══ INFORMATION SHOWN ══

(** The rows the audit reports as orphans never reach the reconciled
    frame: no row of [df_final] has the [product_id] of an ERP row of
    [erp_without_web], nor the [sku] of a web row of [web_without_erp]. *)
Theorem orphans_are_not_reconciled df_web df_erp df_liaison :
  let df_final := fst (fst (fst (transform_and_join df_web df_erp df_liaison))) in
  Forall (fun e => Forall (fun r => product_id (f_erp r) <> product_id e) df_final)
         (erp_without_web df_erp (liaison_clean df_liaison))
  /\ Forall (fun w => Forall (fun r => sku (f_web r) <> sku w) df_final)
            (web_without_erp (web_products df_web) (liaison_clean df_liaison)).
Proof.
cbv zeta. split; apply Forall_forall; intros x Hx; apply Forall_forall;
  intros r Hr E.
- unfold erp_without_web in Hx. apply filter_In in Hx. destruct Hx as [_ Hx].
  apply negb_true_iff, (isin_not_In zkey_eqb zkey_eqb_eq) in Hx.
  apply Hx. rewrite <- E. eapply final_product_linked; eauto.
- exact (web_orphan_not_final _ _ _ _ _ Hx Hr E).
Qed.

(** On the frames the pipeline hands to it, [handle_anomalies] removes
    nothing. *)
Lemma handle_anomalies_pipeline_noop df_web df_erp df_liaison n :
  let t := transform_and_join df_web df_erp df_liaison in
  let df := df_checked (run_data_quality_checks (fst (fst (fst t)))) in
  handle_anomalies df (snd (fst (fst t))) n
                   (web_without_erp (snd (fst (fst t))) (snd t)) = df.
Proof.
cbv zeta. rewrite FixProps.handle_anomalies_filter.
apply filter_all. apply Forall_forall. intros r Hr.
simpl in Hr. apply in_map_iff in Hr. destruct Hr as (f & <- & Hf).
apply negb_true_iff. apply (isin_not_In skey_eqb skey_eqb_eq).
unfold critical_unlinked_skus, f_sku. simpl. intros Hin.
apply in_map_iff in Hin. destruct Hin as (w & Ew & Hw).
exact (web_orphan_not_final df_web df_erp df_liaison w f Hw Hf (eq_sym Ew)).
Qed.

Lemma dq_passed_iff df_final :
  dq_passed (run_data_quality_checks df_final) = true
  <-> length df_final = expected_count
      /\ Rabs (calculated_ca (run_data_quality_checks df_final) - EXPECTED_CA)
         <= 1 / 100 + 1 / 100000 * Rabs EXPECTED_CA.
Proof.
rewrite <- FixProps.status_ca_iff.
unfold run_data_quality_checks. simpl.
rewrite andb_true_iff, length_map, Nat.eqb_eq.
unfold status_of. destruct (isclose _ _ _); split; intros [H1 H2];
  split; auto; discriminate.
Qed.

(** The run never prepares a migration past a failed gate: either no
    migratable frame is built and the migration stage is not entered, or the
    reconciled frame has 714 rows and its revenue is within
    0.01 + 1e-05 * 70568.60 of 70568.60, both statuses being successes. *)
Theorem etl_pipeline_migrates_only_through_gate web erp liaison :
  let r := etl_pipeline web erp liaison in
  (df_migratable r = None /\ ~ In PreparationMigration (stages r)
   /\ ~ In GestionAnomalies (stages r))
  \/ (final_count (report r) = 714%nat
      /\ Rabs (calculated_ca (report r) - EXPECTED_CA)
         <= 1 / 100 + 1 / 100000 * Rabs EXPECTED_CA
      /\ status_count (report r) = SUCCES
      /\ status_ca (report r) = SUCCES).
Proof.
cbv zeta.
assert (Hrep : report (etl_pipeline web erp liaison)
               = run_data_quality_checks
                   (fst (fst (fst (transform_and_join
                                     (map clean_web web) (map clean_erp erp)
                                     (map clean_liaison liaison)))))).
{ unfold etl_pipeline, load_and_clean_data, transform_and_join,
    run_advanced_dq_checks. cbv beta iota zeta.
  match goal with
  | |- context [negb (dq_passed ?x)] => destruct (dq_passed x)
  end; reflexivity. }
destruct (dq_passed (report (etl_pipeline web erp liaison))) eqn:E.
- right. rewrite Hrep in *.
  pose proof E as E'. apply dq_passed_iff in E'. destruct E' as [E1 E2].
  assert (Hca : status_ca (run_data_quality_checks
                  (fst (fst (fst (transform_and_join
                                    (map clean_web web) (map clean_erp erp)
                                    (map clean_liaison liaison)))))) = SUCCES)
    by now apply FixProps.status_ca_iff.
  split; [|split; [exact E2|split; [|exact Hca]]].
  + unfold run_data_quality_checks. simpl. rewrite length_map. exact E1.
  + unfold run_data_quality_checks. cbn [status_count].
    rewrite length_map, E1. reflexivity.
- left. destruct (FixProps.etl_pipeline_halts web erp liaison E) as [Hs Hm].
  rewrite Hs. split; [exact Hm|].
  split; simpl; intros [H|[H|[H|[]]]]; discriminate.
Qed.

(** When the gate passes, the migratable frame is the checked reconciled
    frame itself: on the frames of the pipeline neither correction of
    [handle_anomalies] removes a row. *)
Theorem etl_pipeline_migrates_checked_frame web erp liaison :
  df_migratable (etl_pipeline web erp liaison)
  = if dq_passed (report (etl_pipeline web erp liaison))
    then Some (df_checked (report (etl_pipeline web erp liaison)))
    else None.
Proof.
unfold etl_pipeline, load_and_clean_data, run_advanced_dq_checks.
pose proof (handle_anomalies_pipeline_noop
              (map clean_web web) (map clean_erp erp) (map clean_liaison liaison))
  as Hnoop.
cbv zeta in Hnoop.
destruct (transform_and_join (map clean_web web) (map clean_erp erp)
                             (map clean_liaison liaison))
  as [[[df_final wp] e] lc] eqn:Et.
simpl in Hnoop. cbv beta iota zeta.
destruct (dq_passed (run_data_quality_checks df_final)) eqn:E;
  cbn [negb report df_migratable]; rewrite E; [|reflexivity].
f_equal. apply Hnoop.
Qed.

(** [handle_anomalies] keeps, in order, exactly the rows whose [sku] is not
    the [sku] of a row of the orphan frame; the web frame and the duplicate
    count it is given have no effect on the frame it returns. *)
Theorem handle_anomalies_rows df w n o :
  (forall r, In r (handle_anomalies df w n o)
             <-> In r df /\ ~ In (f_sku r) (map sku o))
  /\ (forall w' n', handle_anomalies df w' n' o = handle_anomalies df w n o)
  /\ (length (handle_anomalies df w n o) <= length df)%nat.
Proof.
split; [|split].
- intros r. rewrite FixProps.handle_anomalies_filter, filter_In, negb_true_iff.
  rewrite (isin_not_In skey_eqb skey_eqb_eq). reflexivity.
- intros w' n'. now rewrite !FixProps.handle_anomalies_filter.
- rewrite FixProps.handle_anomalies_filter. apply filter_length_le.
Qed.

(** The duplicate counts of the audit are zero exactly when no key repeats:
    no [sku] among the web rows of type "product", no [product_id] among the
    ERP rows (two null keys count as a repeat). *)
Theorem duplicate_counts_zero_iff df_web_products df_erp :
  (web_duplicates df_web_products = 0%nat <-> NoDup (map sku df_web_products))
  /\ (erp_duplicates df_erp = 0%nat <-> NoDup (map product_id df_erp)).
Proof.
unfold web_duplicates, erp_duplicates, duplicated. split.
- rewrite (duplicated_from_none skey_eqb skey_eqb_eq). simpl. tauto.
- rewrite (duplicated_from_none zkey_eqb zkey_eqb_eq). simpl. tauto.
Qed.

(** Correction 1 removes as many rows as the audit counted duplicates: the
    frame it builds and the duplicate count add up to the web frame. *)
Theorem correction1_drops_duplicate_count df_web_products :
  (length (df_web_products_cleaned df_web_products
                                   (web_duplicates df_web_products))
   + web_duplicates df_web_products)%nat
  = length df_web_products.
Proof.
unfold df_web_products_cleaned.
destruct (0 <? web_duplicates df_web_products)%nat eqn:E.
- unfold web_duplicates, duplicated, drop_duplicates.
  rewrite Nat.add_comm.
  apply (duplicated_plus_kept skey_eqb sku skey_eqb_eq). reflexivity.
- apply Nat.ltb_ge in E. lia.
Qed.
Lemma Rclip_clamp (x lo hi : R) :
  lo <= hi -> Rclip x lo hi = Spec.clamp x lo hi.
Proof.
  intros Hle. unfold Rclip, Spec.clamp, Rmin, Rmax.
  destruct (Rle_dec x lo); destruct (Rle_dec _ hi);
    destruct (Rlt_dec x lo); destruct (Rlt_dec hi x); lra.
Qed.

Lemma Rclip_id (x lo hi : R) : lo <= x <= hi -> Rclip x lo hi = x.
Proof.
  intros Hx. unfold Rclip, Rmin, Rmax.
  destruct (Rle_dec x lo); destruct (Rle_dec _ hi); lra.
Qed.

End Clipping.

(** ** The aggregator *)

Section Aggregator.
Local Open Scope R_scope.

(** C1.  For all four sub-scores [f], [n], [c], [s] the report's
    [forensic_score] is [clip(0.35 f + 0.30 n + 0.20 c + 0.15 s, 0, 1)], and
    the four weights sum to 1. *)
Theorem forensic_score_weighted_sum (f n c s : R) :
  forensic_report (Finite f) (Finite n) (Finite c) (Finite s)
    !! "forensic_score" = Some (Finite (Spec.forensic_score f n c s))
  /\ w_freq + w_noise + w_comp + w_color = 1.
Proof.
  split.
  - unfold forensic_report, Spec.forensic_score.
    cbn [np_add np_mul np_clip lift1 lift2].
    rewrite Rclip_clamp by lra.
    unfold w_freq, w_noise, w_comp, w_color.
    replace (0.30) with (0.3) by lra. replace (0.20) with (0.2) by lra.
    reflexivity.
  - unfold w_freq, w_noise, w_comp, w_color. lra.
Qed.

End Aggregator.

(** The same weights as binary64 numbers, added in the order of line 147:
    the sum is the largest double below 1, one rounding error away from it
    and well inside the tolerance of [1e-9] the specification allows. *)
Module Binary64.
Import PrimFloat.
#[local] Set Warnings "-inexact-float".

Remark weights_sum :
  (0.35 + 0.3 + 0.2 + 0.15)%float = 0x1.fffffffffffffp-1%float.
Proof. reflexivity. Qed.

Remark weights_sum_error :
  (1 - (0.35 + 0.3 + 0.2 + 0.15))%float = 0x1p-53%float.
Proof. reflexivity. Qed.

(** Line 147 at four sub-scores of 0.5: one rounding step below 0.5. *)
Remark aggregate_of_halves :
  (0.35 * 0.5 + 0.3 * 0.5 + 0.2 * 0.5 + 0.15 * 0.5)%float
  = 0x1.fffffffffffffp-2%float.
Proof. reflexivity. Qed.

End Binary64.

(** ** Running the monad *)

Section Runtime.

Lemma world_eta (w : world) : World (files w) (heap w) (calls w) = w.
Proof. destruct w; reflexivity. Qed.

Lemma run_bind {A B : Type} (m : M A) (f : A -> M B) (w w' : world) (a : A) :
  run m w = (Ok a, w') -> run (m ≫= f) w = run (f a) w'.
Proof. unfold run, mbind, M_bind. intros ->. reflexivity. Qed.

Lemma run_bind_raise {A B : Type} (m : M A) (f : A -> M B) (w w' : world)
    (e : exn) :
  run m w = (Raise e, w') -> run (m ≫= f) w = (Raise e, w').
Proof. unfold run, mbind, M_bind. intros ->. reflexivity. Qed.

Lemma run_load_image (w : world) (l : loc) (img : image) :
  heap w !! l = Some (OImage img) -> run (load_image l) w = (Ok img, w).
Proof. unfold run, load_image. intros ->. reflexivity. Qed.

Lemma run_append (w : world) (v : loc) (acc : list R) (x : R) :
  heap w !! v = Some (OList acc) ->
  run (append v x) w
  = (Ok tt, World (files w) (<[v := OList (acc ++ [x])]> (heap w)) (calls w)).
Proof. unfold run, append. intros ->. reflexivity. Qed.

(** A loop that only appends leaves the list extended by the values of its
    body, in order. *)
Lemma run_for_append {A : Type} (xs : list A) (F : A -> R) (v : loc) :
  forall (w : world) (acc : list R),
    heap w !! v = Some (OList acc) ->
    run (for_ xs (fun x => append v (F x))) w
    = (Ok tt,
       World (files w) (<[v := OList (acc ++ map F xs)]> (heap w)) (calls w)).
Proof.
  induction xs as [|x xs IH]; intros w acc Hv; simpl.
  - rewrite app_nil_r, list_insert_id by exact Hv.
    rewrite world_eta. reflexivity.
  - erewrite run_bind by (apply run_append; exact Hv).
    assert (Hlt : (v < length (heap w))%nat) by (eapply lookup_lt_Some; eauto).
    rewrite (IH _ (acc ++ [F x])); simpl.
    + rewrite list_insert_insert_eq, <- app_assoc. reflexivity.
    + apply list_lookup_insert_eq. exact Hlt.
Qed.

Lemma run_for_for_append {A B : Type} (ys : list A) (xs : list B)
    (F : A -> B -> R) (v : loc) :
  forall (w : world) (acc : list R),
    heap w !! v = Some (OList acc) ->
    run (for_ ys (fun y => for_ xs (fun x => append v (F y x)))) w
    = (Ok tt,
       World (files w)
         (<[v := OList (acc ++ flat_map (fun y => map (F y) xs) ys)]> (heap w))
         (calls w)).
Proof.
  induction ys as [|y ys IH]; intros w acc Hv; simpl.
  - rewrite app_nil_r, list_insert_id by exact Hv.
    rewrite world_eta. reflexivity.
  - erewrite run_bind by (apply run_for_append; exact Hv).
    assert (Hlt : (v < length (heap w))%nat) by (eapply lookup_lt_Some; eauto).
    rewrite (IH _ (acc ++ map (F y) xs)); simpl.
    + rewrite list_insert_insert_eq, <- app_assoc. reflexivity.
    + apply list_lookup_insert_eq. exact Hlt.
Qed.

Lemma lookup_after2 {A : Type} (h : list A) (a b : A) :
  (h ++ [a; b]) !! length (h ++ [a]) = Some b.
Proof.
  rewrite length_app. simpl. rewrite lookup_app_r by lia.
  replace (length h + 1 - length h)%nat with 1%nat by lia. reflexivity.
Qed.

End Runtime.

(** One step of a run whose outcome is found by computation. *)
Ltac run_step := erewrite run_bind by reflexivity.

(** ** [compression_score] *)

Section Compression.
Context {cv : OpenCV}.
Local Open Scope R_scope.

Lemma block_origins_length (n : nat) : length (block_origins n) = (n / 8)%nat.
Proof.
  unfold block_origins, range. rewrite length_map, length_seq.
  replace (Z.of_nat n - 8 + 1 - 0 + 8 - 1)%Z with (Z.of_nat n) by lia.
  rewrite <- (Nat2Z.id (n / 8)). f_equal.
  rewrite Nat2Z.inj_div. reflexivity.
Qed.

Lemma block_origins_nil (n : nat) : block_origins n = [] <-> (n < 8)%nat.
Proof.
  rewrite <- length_zero_iff_nil, block_origins_length. split.
  - intros H. destruct (Nat.lt_ge_cases n 8) as [|Hge]; [assumption|].
    pose proof (Nat.Div0.div_le_mono 8 n 8 Hge) as Hd.
    rewrite Nat.div_same in Hd by lia. lia.
  - intros H. apply Nat.div_small. exact H.
Qed.

Lemma length_flat_map_map {A B C : Type} (F : A -> B -> C)
    (ys : list A) (xs : list B) :
  length (flat_map (fun y => map (F y) xs) ys) = (length ys * length xs)%nat.
Proof.
  induction ys as [|y ys IH]; simpl.
  - reflexivity.
  - rewrite length_app, length_map, IH. reflexivity.
Qed.

Lemma block_variances_length (error : list (list R)) :
  length (block_variances error)
  = ((shape error).1 / 8 * ((shape error).2 / 8))%nat.
Proof.
  unfold block_variances.
  rewrite length_flat_map_map, !block_origins_length. reflexivity.
Qed.

Lemma zip_with_lengths {A B C : Type} (f : A -> B -> C)
    (a : list (list A)) (b : list (list B)) :
  map length b = map length a ->
  map length (zip_with (zip_with f) a b) = map length a.
Proof.
  revert b. induction a as [|r a IH]; intros [|s b] Hl; simpl in *;
    try discriminate; try reflexivity.
  injection Hl as Hrs Hab. rewrite length_zip_with, Hrs, Nat.min_id.
  f_equal. apply IH. exact Hab.
Qed.

Lemma shape_map_length {A B : Type} (a : list (list A)) (b : list (list B)) :
  map length a = map length b -> shape a = shape b.
Proof.
  unfold shape. intros H.
  assert (Hl : length a = length b).
  { rewrite <- (length_map length a), H, length_map. reflexivity. }
  rewrite Hl. f_equal.
  destruct a, b; simpl in *; try discriminate; [reflexivity|].
  injection H as H _. exact H.
Qed.

Lemma map_length_map2d {A B : Type} (f : A -> B) (a : list (list A)) :
  map length (map2d f a) = map length a.
Proof.
  unfold map2d. rewrite map_map. apply map_ext.
  intros row. apply length_map.
Qed.

(** The error map has the shape of the image. *)
Lemma recompression_error_shape (img dec : image) :
  map length dec = map length img ->
  shape (recompression_error img dec) = shape img.
Proof.
  intros Hdec. apply shape_map_length. unfold recompression_error, zip2d.
  rewrite zip_with_lengths; unfold cvtColor_BGR2GRAY;
    fold (map2d gray_of_pixel img); fold (map2d gray_of_pixel dec);
    rewrite !map_length_map2d.
  - reflexivity.
  - exact Hdec.
Qed.

(** The encoder fails on a decoded image exactly when JPEG cannot hold
    it. *)
Lemma imencode_jpg_too_large (q : Z) (img : image) :
  valid_image img = true -> jpeg_fits img = false ->
  imencode_jpg q img = None.
Proof.
  intros Hv Hfit. destruct (imencode_jpg q img) as [enc|] eqn:Henc;
    [|reflexivity].
  assert (Hsome : is_Some (imencode_jpg q img)) by (rewrite Henc; eauto).
  apply (imencode_jpg_fits q img Hv) in Hsome. congruence.
Qed.

Lemma imencode_jpg_encodes (q : Z) (img : image) :
  valid_image img = true -> jpeg_fits img = true ->
  exists enc : encoded, imencode_jpg q img = Some enc.
Proof.
  intros Hv Hfit. apply (imencode_jpg_fits q img Hv) in Hfit.
  destruct Hfit as [enc Henc]. exists enc. exact Henc.
Qed.

(** The run of [compression_score] on an image object the encoder
    accepts. *)
Lemma compression_score_run (w : world) (l : loc) (img : image)
    (enc : encoded) :
  heap w !! l = Some (OImage img) ->
  imencode_jpg 85 img = Some enc ->
  let error := recompression_error img (imdecode enc) in
  let vs := block_variances error in
  run (compression_score l) w
  = (Ok (if (length vs =? 0)%nat then Finite 0.5
         else Finite (Rclip (tanh (std vs * 50)) 0 1),
         length (heap w)),
     World (files w) (heap w ++ [OArray error; OList vs])
           (calls w ++ ["compression_score"])).
Proof.
  intros Hl Henc error vs. unfold compression_score.
  run_step.
  erewrite run_bind by (apply run_load_image; exact Hl).
  cbv zeta. rewrite Henc.
  run_step.
  fold error.
  run_step.
  cbv beta iota zeta. unfold shape at 1.
  run_step.
  erewrite run_bind.
  2:{ apply run_for_for_append with (acc := []). simpl.
      rewrite lookup_app_r by (rewrite length_app; simpl; lia).
      rewrite length_app. simpl.
      replace (length (heap w) + 1 - (length (heap w) + 1))%nat with 0%nat
        by lia.
      reflexivity. }
  simpl heap. simpl files. simpl calls.
  assert (Hins : forall xs : list R,
    <[length (heap w ++ [OArray error]) := OList ([] ++ xs)]>
      ((heap w ++ [OArray error]) ++ [OList []])
    = heap w ++ [OArray error; OList xs]).
  { intros xs. rewrite insert_app_r_alt by lia. rewrite Nat.sub_diag. simpl.
    rewrite <- app_assoc. reflexivity. }
  rewrite Hins.
  erewrite run_bind.
  2:{ unfold run, load_list. simpl heap. rewrite lookup_after2. reflexivity. }
  subst vs. unfold block_variances, block_origins, shape. cbn [fst snd].
  match goal with
  | |- context [(?n =? 0)%nat] => destruct (n =? 0)%nat
  end; reflexivity.
Qed.
Definition export_to_json : IO pyval :=
  print (nl ++ rule) ;;
  print "STEP 8: Export to JSON Format" ;;
  print rule ;;
  print (nl ++ "JSON Export Configuration:") ;;
  print "  - File format: JSON (UTF-8 encoding)" ;;
  print "  - Structure: Nested objects for optimal web consumption" ;;
  print "  - Compression: Can be gzip'd for web delivery (~15KB compressed)" ;;
  print "  - API compatibility: RESTful JSON schema" ;;
  print (nl ++ "JSON Schema:") ;;
  print json_schema ;;
  ret PyNone.

(** Step 9: [print_execution_summary()].  [today] is the text of
    [datetime.now().strftime('%Y-%m-%d')], the one value the script takes
    from its environment. *)

Definition print_execution_summary (today : string) : IO pyval :=
  print (nl ++ rule) ;;
  print "EXECUTION SUMMARY & PERFORMANCE METRICS" ;;
  print rule ;;
  print (nl ++ "Data Processing Pipeline Performance:") ;;
  print "  Total records processed: ~15,000 (50 states × 10 years × demographics)" ;;
  print "  Processing time: ~0.5 seconds (typical)" ;;
  print "  Data quality score: 98.2%" ;;
  print "  Memory usage: ~45 MB (full pipeline)" ;;
  print (nl ++ "Output Files Generated:") ;;
  print "  ✓ state_health_data.json (35 KB)" ;;
  print "  ✓ data_validation_report.txt (optional)" ;;
  print "  ✓ correlation_matrix.csv (optional)" ;;
  print (nl ++ "Data Lineage & Reproducibility:") ;;
  print "  - Source: CDC BRFSS (Behavioral Risk Factor Surveillance System)" ;;
  print "  - CDC NHIS (National Health Interview Survey)" ;;
  print ("  - Extraction date: " ++ today) ;;
  print "  - Version: 2024 (latest available data)" ;;
  print "  - Reproducible: Yes (Python 3.8+, pandas 1.x, numpy 1.x)" ;;
  ret PyNone.

(** [main()]: the pipeline run.  Every stage is called with [None] for its
    data set, and what the stages return is dropped. *)

Definition main (today : string) : IO pyval :=
  print nl ;;
  print ("╔" ++ repeat_str "═" 68 ++ "╗") ;;
  print ("║" ++ repeat_str " " 68 ++ "║") ;;
  print ("║"
         ++ center "  HEALTHCARE ANALYTICS DASHBOARD - DATA PREPARATION PIPELINE  " 68
         ++ "║") ;;
  print ("║" ++ repeat_str " " 68 ++ "║") ;;
  print ("╚" ++ repeat_str "═" 68 ++ "╝") ;;
  load_raw_data ;;
  clean_and_standardize_data PyNone ;;
  aggregate_state_level_data PyNone ;;
  calculate_national_trends PyNone ;;
  analyze_demographic_disparities PyNone ;;
  perform_correlation_analysis PyNone ;;
  validate_data_quality ;;
  export_to_json ;;
  print_execution_summary today ;;
  print (nl ++ rule) ;;
  print "✓ DATA PREPARATION PIPELINE COMPLETED SUCCESSFULLY" ;;
  print rule ;;
  print (nl ++ "Next Step: Open index.html in a web browser to view the dashboard") ;;
  print (rule ++ nl) ;;
  ret PyNone.

(** ** Data sets, and what a reader of a stage's outcome can observe *)

(** A record of the raw data: the eleven columns of [raw_data_schema], in
    its order. *)
Definition record (year : Z) (state : string)
    (diabetes obesity heart_disease physical_inactivity : Q) (population : Z)
    (age_group race_ethnicity income_level : string) (sample_size : Z) : pyval :=
  PyDict
    [ ("year", PyInt year);
      ("state", PyStr state);
      ("diabetes_percentage", PyFloat diabetes);
      ("obesity_percentage", PyFloat obesity);
      ("heart_disease_percentage", PyFloat heart_disease);
      ("physical_inactivity_percentage", PyFloat physical_inactivity);
      ("population", PyInt population);
      ("age_group", PyStr age_group);
      ("race_ethnicity", PyStr race_ethnicity);
      ("income_level", PyStr income_level);
      ("sample_size", PyInt sample_size) ].

Definition metric_columns : list string :=
  [ "diabetes_percentage"; "obesity_percentage"; "heart_disease_percentage";
    "physical_inactivity_percentage" ].

(** The records a value holds: the items of a list, none for any other
    value ([None] among them). *)
Definition records_of (v : pyval) : list pyval :=
  match v with
  | PyList rows => rows
  | _ => []
  end.

Definition percentage_ok (cell : option pyval) : bool :=
  match cell with
  | Some (PyFloat q) => Qle_bool 0 q && Qle_bool q 100
  | Some (PyInt z) => (0 <=? z)%Z && (z <=? 100)%Z
  | _ => false
  end.

Definition population_ok (cell : option pyval) : bool :=
  match cell with
  | Some (PyInt z) => (0 <? z)%Z
  | _ => false
  end.

(** Every metric percentage of the record lies in [0, 100] and its
    population is positive. *)
Definition record_ok (r : pyval) : bool :=
  match r with
  | PyDict cells =>
      forallb (fun metric => percentage_ok (assoc metric cells)) metric_columns
      && population_ok (assoc "population" cells)
  | _ => false
  end.

(** What a call leaves to whoever reads it: the outcome and the standard
    output. *)
Definition observation : Type := (outcome pyval * list string)%type.

(** [sub] occurs in [s]. *)
Definition occurs (sub s : string) : bool :=
  match String.index 0 sub s with
  | Some _ => true
  | None => false
  end.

═══

**WHAT IS REQUIRED**:
Write out, from the lines above, only those from the line with "rewrite Nat2Z.inj_div. reflexivity." to the line with "length (block_variances error)", exactly as given, including the first and the last.

**ANSWER AREA**:
  rewrite Nat2Z.inj_div. reflexivity.
Qed.

Lemma block_origins_nil (n : nat) : block_origins n = [] <-> (n < 8)%nat.
Proof.
  rewrite <- length_zero_iff_nil, block_origins_length. split.
  - intros H. destruct (Nat.lt_ge_cases n 8) as [|Hge]; [assumption|].
    pose proof (Nat.Div0.div_le_mono 8 n 8 Hge) as Hd.
    rewrite Nat.div_same in Hd by lia. lia.
  - intros H. apply Nat.div_small. exact H.
Qed.

Lemma length_flat_map_map {A B C : Type} (F : A -> B -> C)
    (ys : list A) (xs : list B) :
  length (flat_map (fun y => map (F y) xs) ys) = (length ys * length xs)%nat.
Proof.
  induction ys as [|y ys IH]; simpl.
  - reflexivity.
  - rewrite length_app, length_map, IH. reflexivity.
Qed.

Lemma block_variances_length (error : list (list R)) :
  length (block_variances error)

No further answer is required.